Se sentía solo, llevaba cuatro años soltero y no tenía tiempo ni ganas de socializar. Dario era joven, tenía la visión de un hombre de treinta y cinco años. Corpulencia en una masculinidad consciente de su belleza adornada en un vello negro. Sus ojos eran oscuros cual café de desvelo, al igual que su barba tupida y su cabello largo.
Se encontraba mirando hacia el techo, torso desnudo, fortaleza hecha hombre de manera estructural, apenas iba al gimnasio, su aislamiento era real.
Se había aburrido del amor líquido, de esas manipulaciones insanas,de las mujeres que por el hecho de existir exigían ser idolatradas. De la superficialidad de los filtros, de los besos hialurónicos y el bótox inexpresivo, de las inseguridades en búsqueda de validación constantemente, de los implantes y las extensiones, todo eran carencias en pretensiones.
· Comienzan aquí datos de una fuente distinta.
(* ===== verification/Http.v ===== *)
(** * The HTTP handlers: [agent/http.go]

    Each handler is a computation on the memory of the process that returns
    the status code and the lines it writes.  The theorems: what the health
    checks tell a load balancer, that a leader stops writes before it gives
    the leader key up, and three requests that do harm: [ChangeMaster] where the
    stop channel is not open, [SetReadWrite] after [ChangeMaster], and
    [SetReadWrite] after a failed return to single point mode. *)

From stdpp Require Import gmap strings list.
From Stdlib Require Import ZArith Lia.
From S2P Require Import Prelude GoStrings Json Gtid Etcd World ServiceManager Demo Leader Node Election ServerLoop ServerProofs AgentSpec.
Import Mvcc.

Record Response := mkHttpResponse { Code : Z; Body : list string }.

Definition StatusOK : Z := 200.
Definition StatusTeapot : Z := 418.

Section Handlers.
Context {D : Type} `{ServiceManager D}.
Context (cfg : Config) (node_ID : string).

Definition teapot : Response := mkHttpResponse StatusTeapot ["I'm a teapot"].

(** [MasterCheck]: 200 for the load balancer exactly on the leader. *)
Definition MasterCheck : M D Response :=
  let! leader := amILeader in
  ret (if leader then mkHttpResponse StatusOK ["ok"] else teapot).

(** [SlaveCheck]: reads may go to followers, and to a single point master. *)
Definition SlaveCheck : M D Response :=
  let! leader := amILeader in
  let! sp := amISPM in
  ret (if negb leader || sp then mkHttpResponse StatusOK ["ok"] else teapot).

Definition ChangeMaster : M D Response :=
  let! leader := amILeader in
  if leader then
    do! setServiceReadonlyOrShutdown in
    let! _ := deleteLeaderKey cfg node_ID in
    do! sleep (500 * Millisecond) in
    do! close_chan leaderStopCh set_leaderStopCh in
    ret (mkHttpResponse StatusOK ["current node is leader and has given up leader successfully"])
  else
    ret (mkHttpResponse StatusOK ["current node is not leader, change master should be applied on leader"]).

Definition http_SetReadOnly : M D Response :=
  let! leader := amILeader in
  if leader then
    let! r := svc_call SetReadOnlyManually in
    match r with
    | (_, Some _) => ret (mkHttpResponse StatusOK ["set current node readonly fail";
                                                  "error when set current node readonly"])
    | (true, None) => ret (mkHttpResponse StatusOK ["set current node readonly success"])
    | (false, None) => ret (mkHttpResponse StatusOK ["set current node readonly fail"])
    end
  else ret (mkHttpResponse StatusOK ["set current node readonly fail";
              "current node is not leader, so no need to set readonly"]).

Definition http_SetReadWrite : M D Response :=
  let! leader := amILeader in
  if leader then
    let! err := sm_SetReadWrite in
    match err with
    | Some _ => ret (mkHttpResponse StatusOK ["set current node readwrite fail";
                                             "error when set current node readwrite"])
    | None => ret (mkHttpResponse StatusOK ["set current node readwrite success"])
    end
  else ret (mkHttpResponse StatusOK ["set current node readwrite fail";
              "current node is not leader, so no need to set readwrite"]).

(** [SetOnlyFollow]; the argument is [r.URL.Query()["onlyFollow"]]. *)
Definition SetOnlyFollow (operation : option (list string)) : M D Response :=
  match operation with
  | None | Some [] => ret (mkHttpResponse StatusOK ["has no onlyFollow in query"])
  | Some (op :: _) =>
      if String.eqb op "true" then
        do! modify (set_onlyFollow true) in ret (mkHttpResponse StatusOK ["set onlyFollow to true"])
      else if String.eqb op "false" then
        do! modify (set_onlyFollow false) in ret (mkHttpResponse StatusOK ["set onlyFollow to false"])
      else ret (mkHttpResponse StatusOK ["set onlyFollow operation is undefined " +:+ op])
  end.

(** [Status]: the fields of [agentStatus] in the order of the struct. *)
Definition Status_json (s : agentStatus) : json :=
  JObj [("id", JStr (st_ID s)); ("master", JBool (st_Master s)); ("only_follow", JBool (st_OnlyFollow s));
        ("io_thread_ok", JBool (st_IOThreadOK s)); ("sql_thread_ok", JBool (st_SQLThreadOK s));
        ("readonly", JBool (st_Readonly s));
        ("seconds_behind_master", JNum (FormatInt (st_SecondsBehindMaster s)));
        ("term", JNum (FormatUint (st_Term s))); ("single_point_master", JBool (st_SinglePointMaster s))].

Definition Status : M D Response :=
  let! s := getServerStatus cfg node_ID in
  ret (mkHttpResponse StatusOK [print_json (Status_json s)]).

End Handlers.

(** ** Theorems *)

(** The health checks partition the nodes for a load balancer: a node takes
    writes exactly when it is the leader, and every node takes reads or is a
    leader with followers. *)
Theorem checks_partition {D} `{ServiceManager D} (w : world D) :
  exists m s, MasterCheck w = (Ret m, w) /\ SlaveCheck w = (Ret s, w) /\
    (Code m = StatusOK <-> isLeader (srv w) = true) /\
    (Code s = StatusOK <-> isLeader (srv w) = false \/ isSinglePointMaster (srv w) = true) /\
    (isSinglePointMaster (srv w) = false -> Code m = StatusOK <-> Code s = StatusTeapot).
Proof.
  unfold MasterCheck, SlaveCheck, amILeader, amISPM, bind, gets, ret.
  do 2 eexists. split; [reflexivity|]. split; [reflexivity|]. destruct (isLeader (srv w)), (isSinglePointMaster (srv w));
    cbn; intuition (try done; try discriminate).
Qed.

Section ChangeMasterSpec.
Context {D : Type} `{HS : ServiceManager D} `{HOk : !ServiceManagerOk D}.
Context (cfg : Config) (node_ID : string).

(** C18. [ChangeMaster] on a leader with an open stop channel stops writes before
    it gives the key up: when it answers, the service accepts no writes, the
    keep-alive loop has been told to stop, and the write stop came before the
    request that deletes the key.  When writes cannot be stopped the process
    exits with the key untouched. *)
Theorem ChangeMaster_stops_writes_first (w : world D) :
  isLeader (srv w) = true -> leaderStopCh (srv w) = ChOpen ->
  exists o w', ChangeMaster cfg node_ID w = (o, w') /\
    match o with
    | Ret _ => accepts_writes (svc w') = false /\ leaderStopCh (srv w') = ChClosed /\
               exists b, trace w' = ESleep (500 * Millisecond) :: ETxn (deleteLeader_txn cfg node_ID) b
                                      :: ESetReadOnly None :: trace w
    | Exited c => c = 3 /\ etcd w' = etcd w
    | _ => False
    end.
Proof.
  intros Hl Hc. unfold ChangeMaster, amILeader. unfold bind at 1, gets. rewrite Hl.
  unfold bind at 1, setServiceReadonlyOrShutdown. unfold bind at 1.
  unfold sm_SetReadOnly, svc_call, bind, log_event, ret.
  destruct (SetReadOnly (svc w)) as [[e|] d] eqn:Es.
  { do 2 eexists. split; [reflexivity|]. by split. }
  apply SetReadOnly_ok in Es as [Hw _]. unfold deleteLeaderKey, bind.
  set (w1 := with_event (ESetReadOnly None) (with_svc d w)).
  destruct (commit_ret (deleteLeader_txn cfg node_ID) w1) as (r & w2 & -> & Hs2 & Hv2 & _ & _ & _ & Ht2 & _).
  subst w1. destruct r as [[[] rs]|e]; cbn; rewrite Hs2; unfold close_chan; cbn; rewrite Hc; do 2 eexists; (split; [reflexivity|]);
    cbn; rewrite Hv2, Ht2; cbn; eauto.
Qed.

(** [ChangeMaster] panics, after it stopped writes, on a leader whose stop
    channel is not open: in single point mode, where no channel is made, and
    when it is asked twice. *)
Theorem ChangeMaster_panics (w w' : world D) (o : outcome Response) :
  isLeader (srv w) = true -> leaderStopCh (srv w) <> ChOpen ->
  ChangeMaster cfg node_ID w = (o, w') -> o = Panicked \/ o = Exited 3.
Proof.
  intros Hl Hc. unfold ChangeMaster, amILeader. unfold bind at 1, gets. rewrite Hl.
  unfold bind at 1, setServiceReadonlyOrShutdown. unfold bind at 1.
  unfold sm_SetReadOnly, svc_call, bind, log_event, ret.
  destruct (SetReadOnly (svc w)) as [[e|] d] eqn:Es; [intros [= <- <-]; auto|].
  unfold deleteLeaderKey, bind.
  set (w1 := with_event (ESetReadOnly None) (with_svc d w)).
  destruct (commit_ret (deleteLeader_txn cfg node_ID) w1) as (r & w2 & -> & Hs2 & _).
  subst w1. destruct r as [[[] rs]|e]; cbn; rewrite Hs2; unfold close_chan; cbn; destruct (leaderStopCh (srv w)); try done;
    intros [= <- <-]; auto.
Qed.

(** [SetReadWrite] looks only at the flag [isLeader], and asks the service to
    accept writes whatever etcd holds. *)
Lemma SetReadWrite_granted (w : world D) :
  isLeader (srv w) = true ->
  exists e r w', http_SetReadWrite w = (Ret r, w') /\ etcd w' = etcd w /\
    trace w' = ESetReadWrite e :: trace w /\ (e = None -> IsReadOnly (svc w') = false).
Proof.
  intros Hl. unfold http_SetReadWrite, amILeader, bind, gets. rewrite Hl.
  unfold sm_SetReadWrite, bind, svc_call, log_event, ret.
  destruct (SetReadWrite (svc w)) as [e d] eqn:Es. exists e.
  destruct e; do 2 eexists; (split; [reflexivity|]); split_and!; try done.
  intros _. cbn. by apply SetReadWrite_ok in Es.
Qed.

(** Writes without a won transaction: a single point master that comes back
    counts as leader before it asks etcd.  When etcd answers that another node
    has the key, [becomeSinglePointMaster] returns with the flag set, and
    [SetReadWrite] is not refused. *)
Theorem failed_resume_grants_writes (fuel : nat) (w w1 : world D) :
  resumeLeaderAsSinglePoint cfg node_ID (with_srv (set_isLeader true) w) = (Ret (inl false), w1) ->
  becomeSinglePointMaster cfg node_ID fuel true w = (Ret tt, w1) /\
  exists e r2 w2, http_SetReadWrite w1 = (Ret r2, w2) /\ etcd w2 = etcd w1 /\
    trace w2 = ESetReadWrite e :: trace w1 /\ (e = None -> IsReadOnly (svc w2) = false).
Proof.
  intros E. split.
  - unfold becomeSinglePointMaster, setIsLeaderToTrue. unfold bind at 1, modify.
    destruct fuel; cbn [retry]; unfold bind; by rewrite E.
  - apply SetReadWrite_granted. revert E. unfold resumeLeaderAsSinglePoint, bind at 1, gets. unfold bind, ret.
    match goal with |- context [commit ?rt ?v] => destruct (commit_ret rt v) as (r & w2 & -> & Hs & _) end.
    destruct r as [resp|e]; [|done]. intros [= _ <-]. by rewrite Hs.
Qed.

(** Writes without leadership: right after a [ChangeMaster] that gave the
    leader key up, [SetReadWrite] on the same node is not refused.  It looks
    only at the flag [isLeader], which the change does not clear, and asks the
    service to accept writes whatever etcd holds. *)
Theorem SetReadWrite_after_ChangeMaster (w w1 : world D) (r : Response) :
  isLeader (srv w) = true -> ChangeMaster cfg node_ID w = (Ret r, w1) ->
  exists e r2 w2, http_SetReadWrite w1 = (Ret r2, w2) /\ etcd w2 = etcd w1 /\
    trace w2 = ESetReadWrite e :: trace w1 /\ (e = None -> IsReadOnly (svc w2) = false).
Proof.
  intros Hl E. assert (isLeader (srv w1) = true) as Hl1.
  { revert E. unfold ChangeMaster, amILeader. unfold bind at 1, gets. rewrite Hl.
    unfold bind at 1, setServiceReadonlyOrShutdown. unfold bind at 1.
    unfold sm_SetReadOnly, svc_call, bind, log_event, ret.
    destruct (SetReadOnly (svc w)) as [[e|] d]; [done|]. unfold deleteLeaderKey, bind.
    set (w0 := with_event (ESetReadOnly None) (with_svc d w)).
    destruct (commit_ret (deleteLeader_txn cfg node_ID) w0) as (r0 & w2 & -> & Hs2 & _).
    subst w0. destruct r0 as [[[] rs]|e]; cbn; rewrite Hs2; unfold close_chan; cbn;
      destruct (leaderStopCh (srv w)); try done; intros; simplify_eq/=; by rewrite ?Hs2. }
  by apply SetReadWrite_granted.
Qed.
End ChangeMasterSpec.

(** The theorems on a node that leads the concrete cluster. *)
Definition demo_serving : world demo_service :=
  with_srv (fun s => set_isLeader true (set_leaderStopCh ChOpen s)) demo_leading.
Definition demo_single_point : world demo_service :=
  with_srv (fun s => set_isLeader true (set_isSinglePointMaster true s)) demo_leading.

Lemma ChangeMaster_witness :
  exists o w', ChangeMaster demo_cfg demo_id demo_serving = (o, w') /\
    match o with
    | Ret _ => accepts_writes (svc w') = false /\ leaderStopCh (srv w') = ChClosed /\
               exists b, trace w' = ESleep (500 * Millisecond) :: ETxn (deleteLeader_txn demo_cfg demo_id) b
                                      :: ESetReadOnly None :: trace demo_serving
    | Exited c => c = 3 /\ etcd w' = etcd demo_serving
    | _ => False
    end.
Proof. apply (ChangeMaster_stops_writes_first demo_cfg demo_id demo_serving); reflexivity. Defined.

Lemma ChangeMaster_panics_witness :
  let r := ChangeMaster demo_cfg demo_id demo_single_point in r.1 = Panicked \/ r.1 = Exited 3.
Proof.
  apply (ChangeMaster_panics demo_cfg demo_id demo_single_point
           (ChangeMaster demo_cfg demo_id demo_single_point).2); [reflexivity|discriminate|].
  apply surjective_pairing.
Defined.

Lemma SetReadWrite_after_witness :
  exists e r2 w2, http_SetReadWrite (ChangeMaster demo_cfg demo_id demo_serving).2 = (Ret r2, w2) /\
    etcd w2 = etcd (ChangeMaster demo_cfg demo_id demo_serving).2 /\
    trace w2 = ESetReadWrite e :: trace (ChangeMaster demo_cfg demo_id demo_serving).2 /\
    (e = None -> IsReadOnly (svc w2) = false).
Proof.
  eapply (SetReadWrite_after_ChangeMaster demo_cfg demo_id demo_serving); [reflexivity|].
  vm_compute. reflexivity.
Defined.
Refugiado en sí mismo y con la esperanza ignota de no poder encontrar a alguien natural en un mundo cada vez más insustancial, había creado una coraza; ya no buscaba, ya no contestaba, ta simplemente, respiraba.
En un punto fijo, con los ojos llorosos, los brazos en cruz, en un silencio obnubilado, se imaginó con una mujer agarrándole de la mano. No le exigía una cartera repleta de dinero que iba a ser desperdiciado, tampoco ponerla en un altar cristalizado, sencillamente, era.
Ese ensueño fue interrumpido por el sonido de una notificación de móvil, el que estaba en la mesita de noche, a su izquierda, miró con recelo, pues había quitado el sonido previamente y los datos... O quizá, no.
Era una alerta de un nuevo servicio revolucionario: "Crea tu avatar e interactúa con él/ella realmente, vive una experiencia ultrasensorial única".
Darío se quedó congelado procesando ese eslogan, pero no le hizo caso.
Se incorporó para ponerse a trabajar, era un lujo estar desde casa, siendo ingeniero informático podía desarrollar su labor desde allí sin problemas, aunque tuviera que personarse en la oficina un par de días.
Él desempeñaba una escenificación de videojuegos, creando los entornos, las voces, algoritmos que generaban el mundo "sobre la marcha" para que nunca hubiera dos partidas iguales.
Programaba redes neuronales que diseñaban mapas, mazmorras o planetas enteros respetando leyes físicas y estéticas coherentes.
Él era el arquitecto y la inteligencia artificial su herramienta.
Sumergido en su nuevo proyecto, no podía dejar de pensar en lo que había sucedido con el celular; estaba seguro de que había quitado el internet y lo había puesto en silencio... Sin embargo, esa idea se había instalado en su mente. Sentía su respiración profunda de desconcierto, mientras sorbía un poco de café que reposaba caliente en una taza de Batman, adoraba a ese súper héroe, quizá porque se sintiera como él, desposeído de lo mundano y oculto en su oscuridad. Mientras miraba hacia la mesilla donde se encontraba el dilema de su mente, ésta ya estaba maquinando algo...
Él vivía en ansiedad constante, los estímulos se le habían quedado cortos y necesitaba cada vez más y más, siendo una sensación de refuerzo intermitente que lo dejaba enganchado sin saber cómo salir de ahí. Así que, ¿por qué no crear a una mujer real irrealmente?
¡Sí! ¡Sí! ¡Sí!
Ya no iba a estar solo, porque iba a crear a una mujer que pudiera ser su acompañante en las noches en vela, calmando esa ansiedad que lo turbaba, alguien que no exigiera, no reclamara, que no lo juzgara y no lo manipulara, iba a ser su gran obra, más humana que lo humano de ese tiempo.
Tiempos convulsos repletos de ego y decadencia, una inhumanidad peligrosa apoyada en la apariencia y en la fragilidad del like. Tiempos en los que el amor había sido reemplazado por la búsqueda de atención constante, matando a la autoestima y consigo al alma, pues ya no habían personas, sino números reemplazados cuando había que ser responsable y dar algo.